Only the first line of the listing and the lines after it, up to and including the one containing "Lemma set_slot_ok t", should be retyped exactly.

***** Data for this exercise

Lemma set_sibling_values v (t : stash) l : sh_value t = v → sh_value <$> set_sibling v t l = sh_value <$> l.
Proof.
  intros Ht. induction l as [|x l IH]; cbn [set_sibling]; [done|]. destruct (Z.eqb_spec (sh_value x) v).
  - by rewrite !fmap_cons, Ht, <- e.
  - by rewrite !fmap_cons, IH.
Qed.

Lemma set_sibling_elem v (t : stash) l c : c ∈ set_sibling v t l → c = t ∨ c ∈ l.
Proof.
  induction l as [|x l IH]; cbn [set_sibling]; [by intros ?%elem_of_nil|]. destruct (_ =? _); rewrite !elem_of_cons; naive_solver.
Qed.

Lemma find_set_sibling v w (t : stash) l :
  sh_value t = v → v ∈ sh_value <$> l →
  find_sibling w (set_sibling v t l) = if decide (w = v) then Some t else find_sibling w l.
Proof.
  intros Ht. induction l as [|x l IH]; cbn [set_sibling find_sibling]; [by intros ?%elem_of_nil|].
  rewrite fmap_cons. intros Hv. destruct (Z.eqb_spec (sh_value x) v) as [E|E]; cbn [find_sibling].
  - rewrite Ht, E. destruct (Z.eqb_spec v w), (decide (w = v)); congruence.
  - apply elem_of_cons in Hv as [?|Hv]; [congruence|]. rewrite IH by done.
    destruct (Z.eqb_spec (sh_value x) w), (decide (w = v)); congruence.
Qed.

(** A slot with other siblings, of the same subidentifiers or one more. *)
Lemma set_slot_ok t v sibs :
  stash_ok t → NoDup (sh_value <$> sibs) → (∀ c, c ∈ sibs → stash_ok c ∧ sh_value c mod 31 = v mod 31) →
  stash_ok (set_slot t (Z.to_nat (v mod 31)) sibs).
Proof.
  intros [v0 ch d Hl Hm Hn Hc] Hs Hall. unfold set_slot. cbn [sh_value sh_children sh_data].
  pose proof (slot_range v). pose proof (Z.mod_pos_bound v 31).
  constructor; [by rewrite length_insert|..]; intros j l; (destruct (decide (j = Z.to_nat (v mod 31))) as [->|Hj];
    [rewrite list_lookup_insert_eq by lia|rewrite list_lookup_insert_ne by done]); eauto.
  - intros c [= <-] Hin. destruct (Hall c Hin) as [_ ->]. lia.
  - by intros [= <-].
  - intros c [= <-] Hin. by apply Hall.
Qed.

Lemma set_slot_sibs t v w sibs :
  stash_ok t →
  stash_sibs (set_slot t (Z.to_nat (v mod 31)) sibs) w
  = if decide (w mod 31 = v mod 31) then sibs else stash_sibs t w.
Proof.
  intros [v0 ch d Hl _ _ _]. unfold stash_sibs, set_slot. cbn [sh_children].
  pose proof (slot_range v). destruct (decide (w mod 31 = v mod 31)) as [->|Hne].
  - by rewrite list_lookup_insert_eq by lia.
  - rewrite list_lookup_insert_ne; [done|]. intros E. apply Hne.
    pose proof (Z.mod_pos_bound v 31). pose proof (Z.mod_pos_bound w 31). lia.
Qed.

Lemma new_node_ok v : stash_ok (StashNode v (replicate 31 []) None).
Proof.
  assert (∀ j (sibs : list stash), replicate 31 [] !! j = Some sibs → sibs = []) as H.
  { intros j sibs Hj. by apply lookup_replicate in Hj as [-> _]. }
  constructor; [apply length_replicate|..].
  - intros j sibs c ->%H ?%elem_of_nil. done.
  - intros j sibs ->%H. constructor.
  - intros j sibs c ->%H ?%elem_of_nil. done.
Qed.

Lemma new_node_data v k : stash_data (StashNode v (replicate 31 []) None) k = None.
Proof.
  destruct k as [|w k]; [done|]. cbn [stash_data]. unfold stash_sibs. cbn [sh_children].
  rewrite lookup_replicate_2 by apply slot_range. done.
Qed.

Lemma stash_child_ok t v c :
  stash_ok t → c ∈ stash_sibs t v → stash_ok c ∧ sh_value c mod 31 = v mod 31.
Proof.
  intros Ht Hc. destruct (stash_slot_ok t v Ht) as [_ Hs]. destruct Ht as [v0 ch d _ Hm _ Hok].
  cbn [sh_children] in Hs. split; [by eapply Hok|]. rewrite (Hm _ _ _ Hs Hc). pose proof (Z.mod_pos_bound v 31). lia.
Qed.

Lemma stash_sibs_nodup t v : stash_ok t → NoDup (sh_value <$> stash_sibs t v).
Proof. intros Ht. destruct (stash_slot_ok t v Ht) as [_ Hs]. destruct Ht as [v0 ch d _ _ Hn _]. by eapply Hn. Qed.

Context (calloc_ok : Z → Z → bool).
Hypothesis calloc_grants : ∀ n m, calloc_ok n m = true.

(** The data after an attempt to add [d] at [k]. *)
Definition with_data (look : list Z → option D) (k : list Z) (d : option D) (k' : list Z) : option D :=
  match look k with None => if decide (k' = k) then d else look k' | Some _ => look k' end.

Definition add_result (old : option D) : Z :=
  match old with Some _ => SNMPERR_GENERR | None => SNMPERR_SUCCESS end.

Lemma stash_create : netsnmp_oid_stash_create_node (D := D) calloc_ok = Some (StashNode 0 (replicate 31 []) None).
Proof. unfold netsnmp_oid_stash_create_node, netsnmp_oid_stash_create_sized_node. by rewrite !calloc_grants. Qed.

(** The data of a node in which the child [c] stands for [v]. *)
Lemma slot_data t v c sibs (look : list Z → option D) k d :
  stash_ok t →
  (∀ w, find_sibling w sibs = if decide (w = v) then Some c else find_sibling w (stash_sibs t v)) →
  (∀ k', look k' = (x ← find_sibling v (stash_sibs t v); stash_data x k')) →
  (∀ k', stash_data c k' = with_data look k d k') →
  ∀ k', stash_data (set_slot t (Z.to_nat (v mod 31)) sibs) k' = with_data (stash_data t) (v :: k) d k'.
Proof.
  intros Ht Hfind Hlook Hc k'. unfold with_data in *. cbn [stash_data]. rewrite <- Hlook.
  assert (∀ (x y z : option D), k' = [] → match look k with None => if decide (k' = v :: k) then x else y | Some _ => y end = y) as Hnil.
  { intros x y z ->. destruct (look k); [done|]. by rewrite decide_False. }
  destruct k' as [|w k'].
  { symmetry. apply (Hnil d (stash_data t []) None eq_refl). }
  cbn [stash_data]. rewrite set_slot_sibs by done. destruct (decide (w = v)) as [->|Hw].
  - rewrite decide_True by done. rewrite Hfind, decide_True by done. cbn [mbind option_bind]. rewrite Hc, <- Hlook.
    destruct (look k); [done|]. destruct (decide (k' = k)) as [->|Hk]; [by rewrite decide_True|].
    by rewrite decide_False by congruence.
  - assert (∀ x y : option D, match look k with None => if decide (w :: k' = v :: k) then x else y | Some _ => y end = y) as Hne.
    { intros x y. destruct (look k); [done|]. by rewrite decide_False by congruence. }
    rewrite Hne. destruct (decide (w mod 31 = v mod 31)) as [Hm|Hm]; [|done].
    rewrite Hfind, decide_False by done. unfold stash_sibs. by rewrite Hm.
Qed.

Lemma stash_add_spec k d : ∀ t, stash_ok t →
  ∃ t', stash_add calloc_ok t k d = Ok (t', add_result (stash_data t k)) ∧ stash_ok t' ∧
    sh_value t' = sh_value t ∧ (∀ k', stash_data t' k' = with_data (stash_data t) k d k') ∧
    (k ≠ [] → sh_data t' = sh_data t).
Proof.
  induction k as [|v k IH]; intros t Ht; cbn [stash_add].
  { destruct Ht as [v0 ch d0 Hl Hm Hn Hc]. cbn [sh_data stash_data]. unfold with_data. destruct d0 as [x|]; cbn [stash_data].
    - eexists. split; [done|]. split; [by constructor|]. done.
    - eexists. split; [done|]. split; [by constructor|]. split; [done|]. split; [|done].
      intros [|w k']; [by rewrite decide_True|]. by rewrite decide_False. }
  destruct (stash_slot_ok t v Ht) as [-> _]. m_step. cbn [stash_data].
  pose proof (stash_sibs_nodup t v Ht) as Hnd.
  destruct (find_sibling v (stash_sibs t v)) as [c|] eqn:Ef; cbn [mbind option_bind].
  - apply find_sibling_Some in Ef as Hc. destruct Hc as [Hin Hv]. destruct (stash_child_ok t v c Ht Hin) as [Hcok Hmod].
    destruct (IH c Hcok) as (c' & -> & Hc' & Hv' & Hdata & _). m_step. eexists. split; [done|].
    split; [|split; [done|split; [|done]]].
    + apply set_slot_ok; [done|by rewrite set_sibling_values by congruence|].
      intros x [->|Hx]%set_sibling_elem; [split; [done|]; congruence|by apply (stash_child_ok t)].
    + apply (slot_data t v c' _ (stash_data c)); [done| |by rewrite Ef|done].
      intros w. apply find_set_sibling; [congruence|]. apply list_elem_of_fmap. eauto.
  - rewrite stash_create. cbn [sh_children sh_data].
    destruct (IH (StashNode v (replicate 31 []) None) (new_node_ok v)) as (c' & -> & Hc' & Hv' & Hdata & _).
    m_step. rewrite new_node_data. eexists. split; [done|]. cbn [sh_value] in Hv'. split; [|split; [done|split; [|done]]].
    + apply set_slot_ok; [done| |].
      * rewrite fmap_cons, Hv'. constructor; [|done]. by apply find_sibling_None.
      * intros x [->|Hx]%elem_of_cons; [split; [done|]; congruence|by apply (stash_child_ok t)].
    + apply (slot_data t v c' _ (λ _, None)); [done| |by rewrite Ef|].
      * intros w. cbn [find_sibling]. rewrite Hv'. destruct (Z.eqb_spec v w), (decide (w = v)); congruence.
      * intros k'. rewrite Hdata. unfold with_data. rewrite !new_node_data. done.
Qed.

Lemma stash_walk_spec k : ∀ t, stash_ok t →
  ∃ r, stash_walk t k = Ok r ∧ match r with Some x => sh_data x | None => None end = stash_data t k.
Proof.
  induction k as [|v k IH]; intros t Ht; cbn [stash_walk stash_data]; [by eexists|].
  destruct (stash_slot_ok t v Ht) as [-> _]. m_step.
  destruct (find_sibling v (stash_sibs t v)) as [c|] eqn:Ef; [|by eexists].
  apply find_sibling_Some in Ef as [Hin _]. by apply IH, (stash_child_ok t v).
Qed.

(** ** Entries *)

(** The entries below a node whose object identifier is [cur]. *)
Fixpoint stash_entries (cur : list Z) (t : stash) : list (list Z * D) :=
  match t with
  | StashNode _ ch _ =>
      concat (map (λ sibs, concat (map (λ c,
        ((cur ++ [sh_value c],.) <$> option_list (sh_data c)) ++ stash_entries (cur ++ [sh_value c]) c) sibs)) ch)
  end.

Definition child_entries (cur : list Z) (c : stash) : list (list Z * D) :=
  ((cur ++ [sh_value c],.) <$> option_list (sh_data c)) ++ stash_entries (cur ++ [sh_value c]) c.

Lemma elem_of_entries cur t e :
  e ∈ stash_entries cur t ↔ ∃ j sibs c, sh_children t !! j = Some sibs ∧ c ∈ sibs ∧ e ∈ child_entries cur c.
Proof.
  destruct t as [v ch d]. cbn [stash_entries sh_children].
  rewrite list_elem_of_In, in_concat. setoid_rewrite in_map_iff. split.
  - intros (l & (sibs & <- & Hs) & He). apply in_concat in He as (l & Hl & He).
    apply in_map_iff in Hl as (c & <- & Hc). apply list_elem_of_In in Hs, Hc, He.
    apply list_elem_of_lookup in Hs as [j Hj]. by exists j, sibs, c.
  - intros (j & sibs & c & Hj & Hc & He). eexists. split; [exists sibs; split; [done|]|].
    + apply list_elem_of_In. by eapply list_elem_of_lookup_2.
    + apply in_concat. exists (child_entries cur c). split; [|by apply list_elem_of_In].
      apply in_map_iff. exists c. split; [done|]. by apply list_elem_of_In.
Qed.

(** They are the data of the stash. *)
Lemma entries_data t : stash_ok t → ∀ cur k d,
  (k, d) ∈ stash_entries cur t ↔ ∃ k', k' ≠ [] ∧ k = cur ++ k' ∧ stash_data t k' = Some d.
Proof.
  induction 1 as [v0 ch d0 Hl Hm Hn Hc IH]. intros cur k d. rewrite elem_of_entries. cbn [sh_children].
  assert (stash_ok (StashNode v0 ch d0)) as Hok by (by constructor). split.
  - intros (j & sibs & c & Hj & Hin & He).
    assert (stash_sibs (StashNode v0 ch d0) (sh_value c) = sibs) as Hs.
    { unfold stash_sibs. cbn [sh_children]. rewrite (Hm j sibs c Hj Hin), Nat2Z.id. by rewrite Hj. }
    assert (find_sibling (sh_value c) sibs = Some c) as Hf by (apply find_sibling_elem; eauto).
    unfold child_entries in He. apply elem_of_app in He as [He|He].
    + apply list_elem_of_fmap in He as (x & [= -> ->] & Hx). exists [sh_value c]. split; [done|]. split; [done|].
      cbn [stash_data]. rewrite Hs, Hf. cbn. by destruct (sh_data c); set_solver.
    + apply (IH j sibs c Hj Hin) in He as (k' & Hk' & -> & Hd). exists (sh_value c :: k'). split; [done|].
      split; [by rewrite <- app_assoc|]. cbn [stash_data]. rewrite Hs, Hf. done.
  - intros ([|v k'] & Hk' & -> & Hd); [done|]. cbn [stash_data] in Hd.
    destruct (stash_slot_ok _ v Hok) as [_ Hj]. cbn [sh_children] in Hj.
    destruct (find_sibling v (stash_sibs (StashNode v0 ch d0) v)) as [c|] eqn:Ef; [|done]. cbn in Hd.
    apply find_sibling_Some in Ef as [Hin <-]. eexists _, _, c. split; [done|]. split; [done|].
    unfold child_entries. apply elem_of_app. destruct k' as [|w k'].
    + left. cbn in Hd. rewrite Hd. set_solver.
    + right. apply (IH _ _ c Hj Hin). exists (w :: k'). by rewrite <- app_assoc.
Qed.

(** Every object identifier is no longer than [n]. *)
Fixpoint depth_le (n : nat) (t : stash) : Prop :=
  ∀ j sibs c, sh_children t !! j = Some sibs → c ∈ sibs → match n with O => False | S n => depth_le n c end.

Lemma new_node_depth n v : depth_le n (StashNode v (replicate 31 []) None).
Proof.
  destruct n; intros j sibs c Hj Hc; cbn [sh_children] in Hj; apply lookup_replicate in Hj as [-> _]; by apply elem_of_nil in Hc.
Qed.

Lemma entries_bind cur t : stash_entries cur t = concat (sh_children t) ≫= child_entries cur.
Proof.
  destruct t as [v ch d]. cbn [stash_entries sh_children]. induction ch as [|sibs ch IH]; [done|].
  cbn [map concat]. rewrite bind_app, <- IH. f_equal. clear. induction sibs as [|c sibs IH]; [done|].
  cbn [map concat]. rewrite bind_cons, <- IH. done.
Qed.

Lemma slots_nodup (ch : list (list stash)) : ∀ i,
  (∀ j sibs c, ch !! j = Some sibs → c ∈ sibs → sh_value c mod 31 = Z.of_nat (i + j)) →
  (∀ j sibs, ch !! j = Some sibs → NoDup (sh_value <$> sibs)) →
  NoDup (sh_value <$> concat ch).
Proof.
  induction ch as [|sibs ch IH]; intros i Hm Hn; [constructor|]. cbn [concat]. rewrite fmap_app. apply NoDup_app.
  split_and!; [by apply (Hn 0%nat)| |].
  - intros v (c & -> & Hc)%list_elem_of_fmap (c' & E & Hc')%list_elem_of_fmap.
    pose proof (Hm 0%nat sibs c eq_refl Hc) as H1.
    apply list_elem_of_In, in_concat in Hc' as (l & Hl & Hc'). apply list_elem_of_In in Hl, Hc'.
    apply list_elem_of_lookup in Hl as [j Hj]. pose proof (Hm (S j) l c' Hj Hc') as H2. rewrite E in H1. lia.
  - apply (IH (S i)); [|intros j; apply (Hn (S j))]. intros j l c Hj Hc. rewrite (Hm (S j) l c Hj Hc). lia.
Qed.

**********

● **Solution**
Lemma set_sibling_values v (t : stash) l : sh_value t = v → sh_value <$> set_sibling v t l = sh_value <$> l.
Proof.
  intros Ht. induction l as [|x l IH]; cbn [set_sibling]; [done|]. destruct (Z.eqb_spec (sh_value x) v).
  - by rewrite !fmap_cons, Ht, <- e.
  - by rewrite !fmap_cons, IH.
Qed.

Lemma set_sibling_elem v (t : stash) l c : c ∈ set_sibling v t l → c = t ∨ c ∈ l.
Proof.
  induction l as [|x l IH]; cbn [set_sibling]; [by intros ?%elem_of_nil|]. destruct (_ =? _); rewrite !elem_of_cons; naive_solver.
Qed.

Lemma find_set_sibling v w (t : stash) l :
  sh_value t = v → v ∈ sh_value <$> l →
  find_sibling w (set_sibling v t l) = if decide (w = v) then Some t else find_sibling w l.
Proof.
  intros Ht. induction l as [|x l IH]; cbn [set_sibling find_sibling]; [by intros ?%elem_of_nil|].
  rewrite fmap_cons. intros Hv. destruct (Z.eqb_spec (sh_value x) v) as [E|E]; cbn [find_sibling].
  - rewrite Ht, E. destruct (Z.eqb_spec v w), (decide (w = v)); congruence.
  - apply elem_of_cons in Hv as [?|Hv]; [congruence|]. rewrite IH by done.
    destruct (Z.eqb_spec (sh_value x) w), (decide (w = v)); congruence.
Qed.

(** A slot with other siblings, of the same subidentifiers or one more. *)
Lemma set_slot_ok t v sibs :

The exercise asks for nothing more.